• Task brief:
Give a single number in reply. It is the count of lines below that contain the string "reflexivity".

• Stored data:
==================================================
(** The [while (n > 0)] loop of the hash-to-point: one 8-byte little-endian word per coefficient. *)
Fixpoint hash_to_point_loop (n : nat) (rc : rpo128_context) (x : list Z) :
    option (rpo128_context * list Z) :=
  match n with
  | O => Some (rc, x)
  | S n =>
      '(rc, buf) ← rpo128_squeeze rc 8;
      let w := u64 ((buf !!! 7%nat) .<< 56) .| u64 ((buf !!! 6%nat) .<< 48)
            .| u64 ((buf !!! 5%nat) .<< 40) .| u64 ((buf !!! 4%nat) .<< 32)
            .| u64 ((buf !!! 3%nat) .<< 24) .| u64 ((buf !!! 2%nat) .<< 16)
            .| u64 ((buf !!! 1%nat) .<< 8) .| (buf !!! 0%nat) in
      let w := w mod M in
      hash_to_point_loop n rc (x ++ [u16 w])
  end.

Definition hash_to_point_rpo (rc : rpo128_context) (logn : nat) : option (rpo128_context * list Z) :=
  hash_to_point_loop (2 ^ logn) rc [].

(** * Well-formed contexts *)

Record wf (rc : rpo128_context) : Prop := {
  wf_len : length (dbuf rc) = 96%nat;
  wf_bytes : Forall (in_width 8) (dbuf rc);
  wf_dptr : 32 <= dptr rc <= 96
}.

(** * The byte-wise reference *)

Definition absorb_byte (s : list Z * Z) (b : Z) : list Z * Z :=
  let '(d, p) := if s.2 =? 96 then (permute_union s.1, 32) else s in
  let d := <[Z.to_nat p := b]> d in
  if p + 1 =? 96 then (permute_union d, 32) else (d, p + 1).

Definition squeeze_byte (s : list Z * Z) : list Z * Z * Z :=
  let '(d, p) := if s.2 =? 96 then (permute_union s.1, 32) else s in
  (d, p + 1, d !!! Z.to_nat p).

Fixpoint squeeze_bytes (n : nat) (s : list Z * Z) : list Z * Z * list Z :=
  match n with
  | O => (s, [])
  | S n => let '(s, b) := squeeze_byte s in let '(s, bs) := squeeze_bytes n s in (s, b :: bs)
  end.

(** * Little-endian words *)

Lemma le_store_length n w : length (le_store n w) = n.
Proof. revert w. induction n; simpl; auto. Qed.

Lemma le_store_bytes n w : Forall (in_width 8) (le_store n w).
Proof. revert w. induction n; simpl; constructor; auto. apply wrap_range. lia. Qed.

Lemma le_load_store n w : in_width (8 * Z.of_nat n) w -> le_load (le_store n w) = w.
Proof.
  revert w. induction n as [|n IH]; intros w Hw; cbn [le_store le_load].
  - unfold in_width in Hw. change (2 ^ (8 * Z.of_nat 0)) with 1 in Hw. lia.
  - rewrite IH.
    + rewrite Z.shiftr_div_pow2 by lia. rewrite wrap_mod by lia. change (2 ^ 8) with 256.
      pose proof (Z.div_mod w 256). lia.
    + unfold in_width in *. rewrite Z.shiftr_div_pow2 by lia.
      rewrite (pow2_split 8 (8 * Z.of_nat n)) in Hw by lia.
      split; [apply Z.div_pos; lia | apply Z.div_lt_upper_bound; lia].
Qed.

Lemma le_load_range bs : Forall (in_width 8) bs -> in_width (8 * Z.of_nat (length bs)) (le_load bs).
Proof.
  induction 1 as [|b bs Hb Hbs IH]; cbn [le_load length]; [done|].
  unfold in_width in *. rewrite (pow2_split 8 (8 * Z.of_nat (length bs))) by lia.
  change (2 ^ 8) with 256 in *. nia.
Qed.

Lemma le_store_load bs : Forall (in_width 8) bs -> le_store (length bs) (le_load bs) = bs.
Proof.
  induction 1 as [|b bs Hb Hbs IH]; cbn [le_load length le_store]; [done|].
  pose proof (le_load_range _ Hbs) as [Hr _]. unfold in_width in Hb. f_equal.
  - rewrite wrap_mod by lia. rewrite Z.mul_comm, Z_mod_plus_full. now apply Z.mod_small.
  - rewrite Z.shiftr_div_pow2 by lia. rewrite Z.mul_comm, Z.div_add by lia.
    rewrite Z.div_small by lia. exact IH.
Qed.

Lemma load_words_length n bs : length (load_words n bs) = n.
Proof. revert bs. induction n; simpl; auto. Qed.

Lemma store_words_cons w ws : store_words (w :: ws) = le_store 8 w ++ store_words ws.
Proof. done. Qed.

Lemma store_words_length ws : length (store_words ws) = (8 * length ws)%nat.
Proof.
  induction ws as [|w ws IH]; [done|].
  rewrite store_words_cons, length_app, le_store_length, IH. simpl. lia.
Qed.

Lemma store_words_bytes ws : Forall (in_width 8) (store_words ws).
Proof. apply Forall_bind, Forall_true. intros. apply le_store_bytes. Qed.

Lemma load_store_words ws : Forall (in_width 64) ws -> load_words (length ws) (store_words ws) = ws.
Proof.
  induction 1 as [|w ws Hw Hws IH]; [done|]. rewrite store_words_cons. cbn [length load_words].
  rewrite take_app_length' by (symmetry; apply le_store_length).
  rewrite drop_app_length' by (symmetry; apply le_store_length). rewrite IH. f_equal.
  now apply (le_load_store 8).
Qed.

Lemma load_words_range n bs :
  length bs = (8 * n)%nat -> Forall (in_width 8) bs -> Forall (in_width 64) (load_words n bs).
Proof.
  revert bs. induction n as [|n IH]; intros bs Hl Hb; cbn [load_words]; constructor.
  - pose proof (le_load_range (take 8 bs) ltac:(now apply Forall_take)) as H.
    rewrite length_take, Nat.min_l in H by lia. exact H.
  - apply IH; [rewrite length_drop; lia | now apply Forall_drop].
Qed.

Lemma store_load_words n bs :
  length bs = (8 * n)%nat -> Forall (in_width 8) bs -> store_words (load_words n bs) = bs.
Proof.
  revert bs. induction n as [|n IH]; intros bs Hl Hb; cbn [load_words].
  - destruct bs; [done | simpl in Hl; lia].
  - rewrite store_words_cons, IH by (rewrite ?length_drop; auto using Forall_drop; lia).
    replace 8%nat with (length (take 8 bs)) at 1 by (rewrite length_take; lia).
    rewrite le_store_load by now apply Forall_take. apply take_drop.
Qed.

(** * The union stays a union of bytes *)

Definition bytes96 (d : list Z) : Prop := length d = 96%nat /\ Forall (in_width 8) d.

Lemma load_words_word_state d : bytes96 d -> word_state (load_words STATE_WIDTH d).
Proof.
  intros [Hl Hb]. split; [apply load_words_length|]. now apply load_words_range.
Qed.
(** A node's modulus is the square of its children's roots. *)
Lemma root_sqr k : (2 <= k < 2 * n)%nat -> root k * root k ≡[q] root (k / 2).
Proof using Hq Hq2 tw_sqr.
  intros Hk. pose proof (Nat.div_mod_eq k 2) as Hd. pose proof (Nat.mod_upper_bound k 2 ltac:(lia)).
  rewrite <- (tw_sqr (k / 2)) by lia. set (h := (k / 2)%nat) in *.
  assert (k = 2 * h \/ k = 2 * h + 1)%nat as [Hk2|Hk2] by lia; rewrite Hk2.
  - rewrite tree_root_even. reflexivity.
  - rewrite tree_root_odd by lia. apply (cong_intro _ _ _ 0). ring.
Qed.

(** The leaf below position [p]: its 2^j-th power is the modulus of its ancestor. *)
Lemma root_pow j : forall k,
  (2 ^ j <= k < 2 * n)%nat -> root k ^ 2 ^ Z.of_nat j ≡[q] root (k / 2 ^ j).
Proof using Hq Hq2 tw_sqr.
  induction j as [|j IH]; intros k Hk.
  - rewrite Nat.div_1_r. change (2 ^ Z.of_nat 0) with 1. now rewrite Z.pow_1_r.
  - assert (2 ^ S j = 2 * 2 ^ j)%nat as H2 by (simpl; lia). pose proof (pow2_nat_pos j).
    rewrite Nat2Z.inj_succ, Z.pow_succ_r, (Z.mul_comm 2), Z.pow_mul_r by (try apply Z.pow_nonneg; lia).
    rewrite IH by lia. rewrite Z.pow_2_r, root_sqr.
    + rewrite Nat.Div0.div_div, (Nat.mul_comm (2 ^ j)), <- H2. reflexivity.
    + split; [|apply Nat.Div0.div_lt_upper_bound; nia]. apply Nat.div_le_lower_bound; lia.
Qed.

(** The points are roots of X^n + 1. *)
Lemma tree_point_root p : (p < n)%nat -> rho p ^ Z.of_nat n ≡[q] -1.
Proof using Hq Hq2 tw_sqr.
  intros Hp. rewrite Nat2Z.inj_pow. change (Z.of_nat 2) with 2.
  rewrite root_pow by lia. now rewrite <- (Nat.div_unique (n + p) n 1 p) by lia.
Qed.

Lemma not_zero_below x : 0 < x < q -> ~ x ≡[q] 0.
Proof. intros Hx H. apply cong_mod_iff in H; [|lia]. rewrite Z.mod_small, Z.mod_0_l in H; lia. Qed.

Lemma node_nonzero l : forall k, (l <= logn)%nat -> (2 ^ l <= k < 2 * 2 ^ l)%nat -> ~ root k ≡[q] 0.
Proof using Hq Hq2 tw_sqr.
  induction l as [|l IH]; intros k Hl Hk H.
  - assert (k = 1)%nat as -> by (simpl in Hk; lia). change (root 1) with (-1) in H. apply (not_zero_below 1); [lia|].
    replace 1 with (- -1) by lia. rewrite H. reflexivity.
  - assert (2 ^ S l = 2 * 2 ^ l)%nat as H2 by (simpl; lia). pose proof (pow2_nat_pos l).
    assert (2 ^ S l <= n)%nat by (apply Nat.pow_le_mono_r; lia).
    pose proof (Nat.div_mod_eq k 2). pose proof (Nat.mod_upper_bound k 2 ltac:(lia)).
    apply (IH (k / 2)%nat); [lia | lia |]. rewrite <- root_sqr by lia. rewrite H. reflexivity.
Qed.

(** The points of one level are distinct. *)
Lemma root_inj l : forall k k',
  (l <= logn)%nat -> (2 ^ l <= k < 2 * 2 ^ l)%nat -> (2 ^ l <= k' < 2 * 2 ^ l)%nat -> root k ≡[q] root k' -> k = k'.
Proof using Hq Hq2 tw_sqr.
  induction l as [|l IH]; intros k k' Hl Hk Hk' He; [simpl in *; lia|].
  assert (2 ^ S l = 2 * 2 ^ l)%nat as H2 by (simpl; lia). pose proof (pow2_nat_pos l).
  assert (2 ^ S l <= n)%nat by (apply Nat.pow_le_mono_r; lia).
  pose proof (Nat.div_mod_eq k 2). pose proof (Nat.mod_upper_bound k 2 ltac:(lia)).
  pose proof (Nat.div_mod_eq k' 2). pose proof (Nat.mod_upper_bound k' 2 ltac:(lia)).
  assert (k / 2 = k' / 2)%nat as Hh.
  { apply IH; [lia | lia | lia |]. rewrite <- !root_sqr by lia. now rewrite He. }
  assert (~ tw (k / 2)%nat ≡[q] 0) as Hnz.
  { intros Hz. apply (node_nonzero (S l) (2 * (k / 2))%nat); [lia | lia |]. now rewrite tree_root_even. }
  rewrite <- Hh in *. clear Hh. set (h := (k / 2)%nat) in *. clearbody h.
  assert (forall x, 2 * x ≡[q] 0 -> x ≡[q] 0) as Htwo.
  { intros x Hx. apply (no_zero_div q 2 x Hq) in Hx as [Hx|Hx]; [|done]. exfalso. now apply (not_zero_below 2); [lia|]. }
  assert (k = 2 * h \/ k = 2 * h + 1)%nat as [Hk2|Hk2] by lia;
    (assert (k' = 2 * h \/ k' = 2 * h + 1)%nat as [Hk2'|Hk2'] by lia); try lia; exfalso;
    rewrite Hk2, Hk2', tree_root_even, tree_root_odd in He by lia; apply Hnz, Htwo.
  - replace (2 * tw h) with (tw h + tw h) by ring. rewrite He at 1. apply (cong_intro _ _ _ 0). ring.
  - replace (2 * tw h) with (tw h + tw h) by ring. rewrite <- He at 1. apply (cong_intro _ _ _ 0). ring.
Qed.

Lemma tree_points_distinct : pdistinct q (tree_points tw n).
Proof using Hq Hq2 tw_sqr.
  intros i j Hi Hj. rewrite length_tree_points in *. rewrite !tree_points_lookup by done. intros He.
  enough (n + i = n + j)%nat by lia. apply (root_inj logn); lia || done.
Qed.

(** Two polynomials with the same values at the points are the same. *)
Lemma tree_points_determine p p' :
  length p = n -> length p' = n -> (forall k, (k < n)%nat -> peval p (rho k) ≡[q] peval p' (rho k)) -> pcong q p p'.
Proof using Hq Hq2 tw_sqr.
  intros Hl Hl' He. apply (interpolation q (tree_points tw n)); rewrite ?length_tree_points; [exact Hq | apply tree_points_distinct | done | done |].
  intros k Hk. rewrite tree_points_lookup by done. now apply He.
Qed.

(** The modulus of the block of size [2^j] around position [p]. *)
Lemma rho_block m j p :
  n = (m * 2 ^ j)%nat -> (p < n)%nat -> rho p ^ Z.of_nat (2 ^ j) ≡[q] root (m + p / 2 ^ j).
Proof using Hq Hq2 tw_sqr.
  intros Hn Hp. rewrite Nat2Z.inj_pow. change (Z.of_nat 2) with 2. pose proof (pow2_nat_pos j).
  assert (2 ^ j <= n)%nat by (destruct m as [|m]; rewrite Hn in *; simpl in *; lia).
  rewrite root_pow by lia. rewrite Hn at 1. now rewrite Nat.div_add_l by lia.
Qed.

Lemma rho_children m j p :
  n = (m * (2 * 2 ^ j))%nat -> (p < n)%nat ->
  let i := (p / (2 * 2 ^ j))%nat in
  (i < m)%nat /\
  ((p / 2 ^ j)%nat = (2 * i)%nat /\ rho p ^ Z.of_nat (2 ^ j) ≡[q] tw (m + i)%nat \/
   (p / 2 ^ j)%nat = (2 * i + 1)%nat /\ rho p ^ Z.of_nat (2 ^ j) ≡[q] - tw (m + i)%nat).
Proof using Hq Hq2 tw_sqr.
  intros Hn Hp. cbv zeta. pose proof (pow2_nat_pos j) as Hj. set (i := (p / (2 * 2 ^ j))%nat).
  assert (i < m)%nat as Hi by (apply Nat.Div0.div_lt_upper_bound; lia). split; [done|].
  pose proof (rho_block (2 * m) j p ltac:(lia) Hp) as Hr.
  destruct (even_or_odd_block p (2 ^ j) Hj) as [He|He]; fold i in He; [left|right]; (split; [done|]);
    rewrite Hr, He.
  - replace (2 * m + 2 * i)%nat with (2 * (m + i))%nat by lia. now rewrite tree_root_even.
  - replace (2 * m + (2 * i + 1))%nat with (2 * (m + i) + 1)%nat by lia. now rewrite tree_root_odd by nia.
Qed.

(** * Forward: evaluation

    The invariant: the block of size [t] around position [p] has, at the point [p], the value of the
    polynomial. *)
Definition forward_inv (a0 : list Z) (t : nat) (a : list Z) : Prop :=
  pok q n a /\ forall p, (p < n)%nat -> peval (slice a (p / t) t) (rho p) ≡[q] peval a0 (rho p).

Lemma forward_start a : pok q n a -> forward_inv a n a.
Proof.
  intros Ha. split; [done|]. intros p Hp. rewrite Nat.div_small by done. rewrite slice_all by apply Ha. reflexivity.
Qed.

Lemma forward_end a0 a p : forward_inv a0 1 a -> (p < n)%nat -> a !!! p ≡[q] peval a0 (rho p).
Proof.
  intros [Hok Hev] Hp. specialize (Hev p Hp). rewrite Nat.div_1_r, slice_one in Hev by (destruct Hok; lia).
  rewrite <- Hev. cbn. apply (cong_intro _ _ _ 0). ring.
Qed.

Lemma forward_pass F G a0 m j a :
  n = (m * (2 * 2 ^ j))%nat ->
  (forall i, (i < m)%nat -> linear q (F i) 1 (tw (m + i)%nat) /\ linear q (G i) 1 (- tw (m + i)%nat)) ->
  forward_inv a0 (2 * 2 ^ j) a -> forward_inv a0 (2 ^ j) (pass F G m (2 ^ j) a).
Proof using Hq Hq2 tw_sqr.
  intros Hn Hlin [[Hl Hc] Hev]. pose proof (pow2_nat_pos j) as Hj.
  destruct (pass_linear q F G (fun _ => 1) (fun i => tw (m + i)%nat)
    (fun _ => 1) (fun i => - tw (m + i)%nat) m (2 ^ j) a) as (Hpl & Hpq & Hpv); [done | lia | done | done |].
  split; [split; [lia | done]|]. intros p Hp. destruct (rho_children m j p Hn Hp) as [Hi Hch].
  rewrite <- Hev by done. set (i := (p / (2 * 2 ^ j))%nat) in *. rewrite peval_slice_split by nia.
  destruct (Hpv i (rho p) Hi) as [Hlo Hhi].
  destruct Hch as [[-> Hr]|[-> Hr]]; rewrite Hr, ?Hlo, ?Hhi; apply (cong_intro _ _ _ 0); ring.
Qed.

(** * Inverse: interpolation

    The invariant: at the point [p], the block of size [t] around [p] has [t] times the value. *)
Definition inverse_inv (vals : nat -> Z) (t : nat) (a : list Z) : Prop :=
  pok q n a /\ forall p, (p < n)%nat -> peval (slice a (p / t) t) (rho p) ≡[q] Z.of_nat t * vals p.

Lemma inverse_start a : pok q n a -> inverse_inv (fun p => a !!! p) 1 a.
Proof.
  intros Ha. split; [done|]. intros p Hp.
  rewrite Nat.div_1_r, slice_one by (destruct Ha; lia). apply (cong_intro _ _ _ 0). cbn. ring.
Qed.

Lemma inverse_pass itw F G vals m j a :
  n = (m * (2 * 2 ^ j))%nat ->
  (forall i, (i < m)%nat -> linear q (F i) 1 1 /\ linear q (G i) (itw (m + i)%nat) (- itw (m + i)%nat) /\ tw (m + i)%nat * itw (m + i)%nat ≡[q] 1) ->
  inverse_inv vals (2 ^ j) a -> inverse_inv vals (2 * 2 ^ j) (pass F G m (2 ^ j) a).
Proof using Hq Hq2 tw_sqr.
  intros Hn Hlin [[Hl Hc] Hev]. pose proof (pow2_nat_pos j) as Hj.
  destruct (pass_linear q F G (fun _ => 1) (fun _ => 1)
    (fun i => itw (m + i)%nat) (fun i => - itw (m + i)%nat) m (2 ^ j) a) as (Hpl & Hpq & Hpv); [done | lia | done | |].
  { intros i Hi. destruct (Hlin i Hi) as (H1 & H2 & _). now split. }
  split; [split; [lia | done]|]. intros p Hp. destruct (rho_children m j p Hn Hp) as [Hi Hch].
  specialize (Hev p Hp). set (i := (p / (2 * 2 ^ j))%nat) in *. rewrite peval_slice_split by nia.
  destruct (Hpv i (rho p) Hi) as [Hlo Hhi]. rewrite Hlo, Hhi. destruct (Hlin i Hi) as (_ & _ & Htw). rewrite Nat2Z.inj_mul, <- Z.mul_assoc.
  set (lo := peval (slice a (2 * i) (2 ^ j)) (rho p)) in *. set (hi := peval (slice a (2 * i + 1) (2 ^ j)) (rho p)) in *.
  destruct Hch as [[He Hr]|[He Hr]]; rewrite He in Hev; fold lo hi in Hev; rewrite Hr, <- Hev.
  - transitivity (lo + hi + tw (m + i)%nat * itw (m + i)%nat * (lo - hi)); [apply (cong_intro _ _ _ 0); ring|].
    rewrite Htw. apply (cong_intro _ _ _ 0). ring.
  - transitivity (lo + hi - tw (m + i)%nat * itw (m + i)%nat * (lo - hi)); [apply (cong_intro _ _ _ 0); ring|].
    rewrite Htw. apply (cong_intro _ _ _ 0). ring.
Qed.
End Tree.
==================================================
• Problem solution:
5